Im Unterschied zum »Prix de la justice«, der als Gelegenheitsarbeit entstand, ist Voltaires Kommentar über Montesquieus Hauptwerk das Ergebnis einer geistigen Auseinandersetzung, für die der Staatsstreich Maupeou 1770/71 den entscheidenden Impuls geliefert hatte. Seit dieser Zeit beherrschte das Schlagwort des zu beseitigenden Despotismus die öffentliche Wahrnehmung und verschaffte den in die Verbannung geschickten parlements, den Zwischengewalten Montesquieus, ein stetig wachsendes politisches Gewicht, während die geschichtlich eigentlich fällige Forderung nach Beseitigung der ständischen Privilegien kaum zur Geltung kam. Voltaires begründete Einwände gegen die Grundintentionen des »Esprit des lois« waren mit den propagandistischen Bedürfnissen der Stunde nur schwer vereinbar. In 47 Paragraphen sind zunächst Irrtümer und falsche Zitate aufgespießt, um die Glaubwürdigkeit des als »code de la raison de la liberté« gefeierten Werkes zu erschüttern. Erst dann werden wichtige inhaltliche Fragen wie Einfluss des Klimas, Charakter der französischen Monarchie und das sogenannte Salische Gesetz behandelt und ihres Nimbus entkleidet.
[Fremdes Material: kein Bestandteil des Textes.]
(* ===== verification/Ide.v ===== *)
(** * The IDE driver (ide.c)

    The state is the buffer cache with the controller's registers.  The
    controller is hardware: a command acts on the sector its registers name (28
    bit LBA in ports 0x1f3 to 0x1f6, drive in bit 4 of 0x1f6), and [status] is
    what its status port reads.  A process that sleeps in [iderw] is woken by
    the interrupt handler; [iderw] with the interrupts that arrive while it
    sleeps satisfies the driver interface of bio.c. *)

From Stdlib Require Import ZArith Lia.
From stdpp Require Import base numbers list strings.
From S2P Require Import Prelude Mem Sleeplock Bio Memide.

Definition SECTOR_SIZE : Z := 512.
Definition IDE_BSY : Z := 0x80.
Definition IDE_DRDY : Z := 0x40.
Definition IDE_DF : Z := 0x20.
Definition IDE_ERR : Z := 0x01.
Definition IDE_CMD_READ : Z := 0x20.
Definition IDE_CMD_WRITE : Z := 0x30.
Definition IDE_CMD_RDMUL : Z := 0xc4.
Definition IDE_CMD_WRMUL : Z := 0xc5.

Record idestate : Type := IdeS {
  i_b : bstate;
  regs : Z → Z;
  i_woken : list Z
}.

Definition on_b {A} (m : M bstate A) : M idestate A := lift i_b (λ b s, IdeS b (regs s) (i_woken s)) m.

Definition set_ide_lock (v : bool) (s : idestate) : idestate :=
  let b := i_b s in
  IdeS (BState (bc_lock b) (bufs b) (lru b) (curpid b) (woken b) v (idequeue b) (havedisk1 b)
               (disksize b) (disk b) (wlog b)) (regs s) (i_woken s).
Definition set_idequeue (q : list nat) (s : idestate) : idestate :=
  let b := i_b s in
  IdeS (BState (bc_lock b) (bufs b) (lru b) (curpid b) (woken b) (ide_lock b) q (havedisk1 b)
               (disksize b) (disk b) (wlog b)) (regs s) (i_woken s).
Definition ide_held (s : idestate) : bool := ide_lock (i_b s).

Definition outb (port data : Z) : M idestate unit :=
  modify (λ s, IdeS (i_b s) (λ p, if p =? port then u8 data else regs s p) (i_woken s)).

(** The block the controller's registers select. *)
Definition lba (r : Z → Z) : Z :=
  r 0x1f3 + 256 * r 0x1f4 + 65536 * r 0x1f5 + 16777216 * Z.land (r 0x1f6) 0x0f.
Definition drive (r : Z → Z) : Z := Z.land (Z.shiftr (r 0x1f6) 4) 1.

(** [outsl(0x1f0, b->data, BSIZE/4)] and [insl(0x1f0, b->data, BSIZE/4)]. *)
Definition outsl_block (i : nat) : M idestate unit :=
  modify (λ s, IdeS (write_block (drive (regs s)) (lba (regs s)) (b_data (the_buf i (i_b s))) (i_b s))
                    (regs s) (i_woken s)).
Definition insl_block (i : nat) : M idestate unit :=
  modify (λ s, IdeS (upd_buf i (set_data (disk (i_b s) (drive (regs s)) (lba (regs s)))) (i_b s))
                    (regs s) (i_woken s)).

Section ide.
Context (status : Z).

(** The loop spins until the controller is ready. *)
Definition idewait (checkerr : bool) : M idestate Z :=
  if negb (Z.land status (Z.lor IDE_BSY IDE_DRDY) =? IDE_DRDY) then nofuel
  else if checkerr && negb (Z.land status (Z.lor IDE_DF IDE_ERR) =? 0) then ret (-1)
  else ret 0.

Definition idestart (i : nat) : M idestate unit :=
  b <- gets (λ s, the_buf i (i_b s)) ;;
  if b_blockno b >=? FSSIZE then panic "incorrect blockno"
  else
    let sector_per_block := BSIZE / SECTOR_SIZE in
    let sector := b_blockno b * sector_per_block in
    let read_cmd := if sector_per_block =? 1 then IDE_CMD_READ else IDE_CMD_RDMUL in
    let write_cmd := if sector_per_block =? 1 then IDE_CMD_WRITE else IDE_CMD_WRMUL in
    if sector_per_block >? 7 then panic "idestart"
    else
      idewait false ;;;
      outb 0x3f6 0 ;;;
      outb 0x1f2 sector_per_block ;;;
      outb 0x1f3 (Z.land sector 0xff) ;;;
      outb 0x1f4 (Z.land (Z.shiftr sector 8) 0xff) ;;;
      outb 0x1f5 (Z.land (Z.shiftr sector 16) 0xff) ;;;
      outb 0x1f6 (Z.lor (Z.lor 0xe0 (Z.shiftl (Z.land (b_dev b) 1) 4)) (Z.land (Z.shiftr sector 24) 0x0f)) ;;;
      if dirty b then outb 0x1f7 write_cmd ;;; outsl_block i
      else outb 0x1f7 read_cmd.

Definition ideintr : M idestate unit :=
  acquire ide_held set_ide_lock ;;;
  q <- gets (λ s, idequeue (i_b s)) ;;
  match q with
  | [] => release ide_held set_ide_lock
  | i :: q' =>
      modify (set_idequeue q') ;;;
      d <- gets (λ s, dirty (the_buf i (i_b s))) ;;
      (if negb d then
         r <- idewait true ;;
         when (r >=? 0) (insl_block i)
       else ret tt) ;;;
      on_b (modify (λ b, upd_buf i (set_flags (Z.lor (b_flags (the_buf i b)) B_VALID)) b)) ;;;
      on_b (modify (λ b, upd_buf i (set_flags (Z.land (b_flags (the_buf i b)) (Z.lnot B_DIRTY))) b)) ;;;
      modify (λ s, IdeS (i_b s) (regs s) (i_woken s ++ [buf_chan i])) ;;;
      match q' with
      | [] => ret tt
      | j :: _ => idestart j
      end ;;;
      release ide_held set_ide_lock
  end.

(** The loop of [iderw]: [sleep] gives up the lock, the handler runs when the
    disk interrupts, and the lock is taken again. *)
Fixpoint iderw_wait (fuel : nat) (i : nat) : M idestate unit :=
  b <- gets (λ s, the_buf i (i_b s)) ;;
  if in_sync b then ret tt
  else
    match fuel with
    | O => nofuel
    | S fuel' =>
        release ide_held set_ide_lock ;;;
        ideintr ;;;
        acquire ide_held set_ide_lock ;;;
        iderw_wait fuel' i
    end.

Definition iderw (i : nat) : M idestate unit :=
  p <- gets (λ s, curpid (i_b s)) ;;
  h <- on_b (on_lock i (holdingsleep p)) ;;
  if negb h then panic "iderw: buf not locked"
  else
    b <- gets (λ s, the_buf i (i_b s)) ;;
    hd1 <- gets (λ s, havedisk1 (i_b s)) ;;
    if in_sync b then panic "iderw: nothing to do"
    else if negb (b_dev b =? 0) && negb hd1 then panic "iderw: ide disk 1 not present"
    else
      acquire ide_held set_ide_lock ;;;
      modify (λ s, set_idequeue (idequeue (i_b s) ++ [i]) s) ;;;
      q <- gets (λ s, idequeue (i_b s)) ;;
      (if bool_decide (head q = Some i) then idestart i else ret tt) ;;;
      iderw_wait (length q) i ;;;
      release ide_held set_ide_lock.

(** [ideinit] probes for disk 1: [probe] is the sequence of status reads. *)
Fixpoint ideinit_probe (probe : list Z) : bool :=
  match probe with
  | [] => false
  | r :: probe' => if negb (r =? 0) then true else ideinit_probe probe'
  end.

Definition ideinit (probe : list Z) : M idestate unit :=
  idewait false ;;;
  outb 0x1f6 (Z.lor 0xe0 (Z.shiftl 1 4)) ;;;
  when (ideinit_probe (take 1000 probe)) (on_b (modify (λ b,
    BState (bc_lock b) (bufs b) (lru b) (curpid b) (woken b) (ide_lock b) (idequeue b) true
           (disksize b) (disk b) (wlog b)))) ;;;
  outb 0x1f6 (Z.lor 0xe0 (Z.shiftl 0 4)).

(** The driver as bio.c calls it: registers are written before they are used,
    so their old contents do not matter. *)
Definition ide_rw (i : nat) : M bstate unit := λ b,
  match iderw i (IdeS b (λ _, 0) []) with
  | Done _ s => Done tt (i_b s)
  | Panic msg => Panic msg
  | Fault => Fault
  | Sleep c s => Sleep c (i_b s)
  | NoFuel => NoFuel
  end.
End ide.

(** ** The driver interface *)

Section ide_facts.
Context (status : Z) (ready : Z.land status 0xC0 = 0x40) (no_error : Z.land status 0x21 = 0).

Lemma idewait_ready c s : idewait status c s = Done 0 s.
Proof using ready no_error.
  unfold idewait. change (Z.lor IDE_BSY IDE_DRDY) with 0xC0. change (Z.lor IDE_DF IDE_ERR) with 0x21.
  rewrite ready, no_error. by destruct c.
Qed.

(** The registers written by [idestart] select the block. *)
Lemma sector_bytes n : 0 <= n < FSSIZE →
  Z.land n 0xff + 256 * Z.land (Z.shiftr n 8) 0xff + 65536 * Z.land (Z.shiftr n 16) 0xff = n ∧
  Z.land (Z.shiftr n 24) 0x0f = 0 ∧
  0 <= Z.land n 0xff < 256 ∧ 0 <= Z.land (Z.shiftr n 8) 0xff < 256 ∧ 0 <= Z.land (Z.shiftr n 16) 0xff < 256.
Proof.
  unfold FSSIZE. intros Hn. change 0xff with (Z.ones 8). change 0x0f with (Z.ones 4).
  rewrite !Z.land_ones, !Z.shiftr_div_pow2 by lia.
  change (2 ^ 8) with 256. change (2 ^ 16) with 65536. change (2 ^ 24) with 16777216. change (2 ^ 4) with 16. zlia.
Qed.

Lemma idestart_run i s b :
  the_buf i (i_b s) = b → 0 <= b_blockno b < FSSIZE → b_dev b = 0 ∨ b_dev b = 1 →
  ∃ r, idestart status i s = Done tt
    (IdeS (if dirty b then write_block (b_dev b) (b_blockno b) (b_data b) (i_b s) else i_b s) r (i_woken s)) ∧
    lba r = b_blockno b ∧ drive r = b_dev b.
Proof using ready no_error.
  intros Hb Hn Hd. unfold idestart. mrun. rewrite Hb, Z.geb_leb. ztest (FSSIZE <=? b_blockno b) is false.
  change (BSIZE / SECTOR_SIZE) with 1. rewrite Z.mul_1_r. cbn [Z.gtb Z.compare Pos.compare Pos.compare_cont Z.eqb Pos.eqb].
  destruct (sector_bytes (b_blockno b) Hn) as (Hs & H24 & H0 & H8 & H16). rewrite H24, Z.lor_0_r.
  set (s0 := Z.land (b_blockno b) 0xff) in *. set (s8 := Z.land (Z.shiftr _ 8) _) in *.
  set (s16 := Z.land (Z.shiftr _ 16) _) in *.
  mcall (idewait_ready false s). unfold outb, outsl_block. mrun.
  set (r := λ cmd p, if p =? 0x1f7 then u8 cmd else if p =? 0x1f6 then u8 (Z.lor 224 (Z.shiftl (Z.land (b_dev b) 1) 4))
    else if p =? 0x1f5 then u8 s16 else if p =? 0x1f4 then u8 s8 else if p =? 0x1f3 then u8 s0
    else if p =? 0x1f2 then u8 1 else if p =? 0x3f6 then u8 0 else regs s p).
  assert (Hr : ∀ cmd, lba (r cmd) = b_blockno b ∧ drive (r cmd) = b_dev b).
  { intros cmd. unfold lba, drive, r. cbn [Z.eqb Pos.eqb]. rewrite !(u8_small s0), (u8_small s8), (u8_small s16) by lia.
    destruct Hd as [Hd | Hd]; rewrite Hd; (split; [|reflexivity]); rewrite <- Hs at 1.
    1: change (Z.land (u8 _) 15) with 0; lia. change (Z.land (u8 _) 15) with 0. lia. }
  destruct (dirty b) eqn:E; mrun.
  - exists (r IDE_CMD_WRITE). destruct (Hr IDE_CMD_WRITE) as [Hl Hv]. split; [|done]. unfold modify. cbn [i_b regs i_woken].
    rewrite Hb. fold (r IDE_CMD_WRITE). by rewrite Hl, Hv.
  - exists (r IDE_CMD_READ). split; [done|apply Hr].
Qed.

Lemma alter_put {A} (f : A → A) (l : list A) i x : alter f i (<[i := x]> l) = <[i := f x]> l.
Proof.
  destruct (decide (i < length l)%nat) as [H|H].
  - rewrite (alter_insert _ _ _ x) by (by apply list_lookup_insert_eq). apply list_insert_insert_eq.
  - rewrite !list_insert_ge by lia. apply list_eq. intros j. destruct (decide (i = j)) as [->|].
    + by rewrite list_lookup_alter_eq, lookup_ge_None_2 by lia.
    + by rewrite list_lookup_alter_ne.
Qed.

(** The interrupt for the only request: its buffer is in sync. *)
Lemma ideintr_last i s b :
  idequeue (i_b s) = [i] → ide_lock (i_b s) = false → bufs (i_b s) !! i = Some b →
  let f := Z.land (Z.lor (b_flags b) B_VALID) (Z.lnot B_DIRTY) in
  let d := if dirty b then b_data b else disk (i_b s) (drive (regs s)) (lba (regs s)) in
  ideintr status s = Done tt (IdeS (put_buf i (set_flags f (set_data d b)) (i_b (set_idequeue [] s)))
    (regs s) (i_woken s ++ [buf_chan i])).
Proof using ready no_error.
  intros Hq Hl Hb f d. destruct s as [[cl bl lr cp wk il iq hd ds dk wl] r w]. cbn in Hq, Hl, Hb. subst iq il.
  unfold ideintr, acquire, release, when, on_b, lift, ide_held. mrun. cbn.
  unfold the_buf at 1. cbn. rewrite Hb. cbn. unfold d, f, insl_block, upd_buf, put_buf, set_bufs.
  destruct (dirty b) eqn:E; cbn [negb].
  2: rewrite !bind_assoc, (bind_run _ _ _ _ _ (idewait_ready true _)); cbn [Z.geb Z.compare].
  all: cbn; unfold the_buf; cbn; rewrite ?list_lookup_alter_eq, Hb; cbn; do 2 f_equal.
  all: rewrite (alter_insert _ _ _ b Hb), ?alter_put; by destruct b.
Qed.

Lemma in_sync_done b d : in_sync (set_flags (Z.land (Z.lor (b_flags b) B_VALID) (Z.lnot B_DIRTY)) (set_data d b)) = true.
Proof.
  unfold in_sync, set_flags. cbn [b_flags]. apply Z.eqb_eq, Z.bits_inj'. intros n Hn.
  rewrite !Z.land_spec, !Z.lor_spec, Z.lnot_spec by lia. unfold B_VALID, B_DIRTY.
  destruct (decide (n = 1)) as [->|]; [by rewrite orb_true_r|].
  destruct (decide (n = 2)) as [->|]; [by rewrite !andb_false_r|].
  change 2 with (2 ^ 1). change 4 with (2 ^ 2). rewrite !Z.pow2_bits_false by lia. by rewrite andb_false_r.
Qed.

Lemma iderw_run i s b : bufs (i_b s) !! i = Some b →
  ide_lock (i_b s) = false → idequeue (i_b s) = [] → b_lock b = SleepLock true false (curpid (i_b s)) →
  in_sync b = false → 0 <= b_blockno b < FSSIZE → b_dev b = 0 ∨ b_dev b = 1 ∧ havedisk1 (i_b s) = true →
  ∃ s', iderw status i s = Done tt s' ∧ i_b s' = transfer i (i_b s).
Proof using ready no_error.
  intros Hb Hil Hq Hlk Hs Hn Hd. unfold iderw. mrun.
  assert (Hh : on_b (on_lock i (holdingsleep (curpid (i_b s)))) s = Done true s).
  { destruct s as [bs r w]. unfold on_b, lift at 1. cbn [i_b regs i_woken].
    rewrite (on_lock_same i _ bs b true Hb); [done|]. rewrite Hlk, holdingsleep_run by done.
    cbn. by rewrite Z.eqb_refl. }
  mcall Hh. rewrite (the_buf_lookup i _ b Hb), Hs.
  replace (negb (b_dev b =? 0) && negb (havedisk1 (i_b s))) with false
    by (destruct Hd as [-> | [-> ->]]; done). mrun.
  destruct s as [[cl bl lr cp wk il iq hd ds dk wl] r w]. cbn in Hb, Hil, Hq, Hlk, Hd. subst il iq.
  unfold acquire at 1, ide_held at 1. cbn [ide_lock i_b]. mrun. cbn.
  rewrite bool_decide_eq_true_2 by done. set (s1 := set_idequeue [i] _).
  assert (Hthe : the_buf i (i_b s1) = b) by (by apply the_buf_lookup).
  destruct (idestart_run i s1 b Hthe Hn) as (r' & Hstart & Hlba & Hdrive); [tauto|].
  mcall Hstart. set (b2 := if dirty b then _ else _).
  assert (Hb2 : bufs b2 = bl ∧ ide_lock b2 = true ∧ idequeue b2 = [i]) by (unfold b2; by destruct (dirty b)).
  destruct Hb2 as (Hl2 & Hlk2 & Hq2).
  cbn [i_b]. rewrite (the_buf_lookup i b2 b), Hs by (by rewrite Hl2). mrun.
  mcall (release_run ide_held set_ide_lock (IdeS b2 r' (i_woken s1)) Hlk2).
  set (s3 := set_ide_lock false _).
  mcall (ideintr_last i s3 b Hq2 eq_refl ltac:(by rewrite <- Hl2 in Hb)).
  set (bn := set_flags _ (set_data _ b)). set (s4 := IdeS (put_buf i bn _) _ _). mcall (acquire_run ide_held set_ide_lock s4 eq_refl).
  rewrite (the_buf_lookup i _ bn); [|cbn; rewrite Hl2; apply list_lookup_insert_eq; by eapply lookup_lt_Some].
  unfold bn at 1. rewrite in_sync_done. mrun. unfold release, ide_held. cbn. eexists. split; [done|]. cbn.
  assert (Ht : ∀ s', bufs s' = bl → the_buf i s' = b) by (intros s' E; apply the_buf_lookup; by rewrite E).
  rewrite Hl2. unfold bn, transfer, b2, s3, upd_buf, set_bufs. cbn. rewrite Hlba, Hdrive, Ht by done.
  rewrite !(alter_insert _ _ _ b Hb). destruct (dirty b); cbn; [by destruct b|done].
Qed.

#[export] Instance ide_driver : BlockDriver (ide_rw status).
Proof using ready no_error.
  refine {| drv_good := λ s dev blockno,
    ((dev =? 0) || (dev =? 1) && havedisk1 s) && ((0 <=? blockno) && (blockno <? FSSIZE)) |}.
  - by intros s s' dev blockno -> _.
  - intros s i b Hb Hil Hq Hlk Hs [Hd [Hn1 Hn2]%andb_true_iff]%andb_true_iff. zb; unfold ide_rw.
    all: destruct (iderw_run i (IdeS s (λ _, 0) []) b Hb Hil Hq Hlk Hs) as (s' & -> & ->);
      [lia|cbn [i_b]; tauto|done].
Defined.
End ide_facts.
Die Herausgeberin hat Sorge getragen, manchmal verzerrende Behauptungen Voltaires im Kommentarteil zu korrigieren, für dessen Bearbeitung einmal der unvergessene Robert Shackleton vorgesehen war. Dass im 21. Jahrhundert der Inhalt der griechischen Mythologie als kommentierungsbedürftig angesehen wird, scheint allerdings eine übertriebene Mühewaltung. Insgesamt ist in der Reihe der Werkedition ein weiterer Band zu begrüßen, der Schriften Voltaires enthält, die zum ersten Mal kritisch erschlossen wurden und drucktechnisch sehr großzügig präsentiert sind.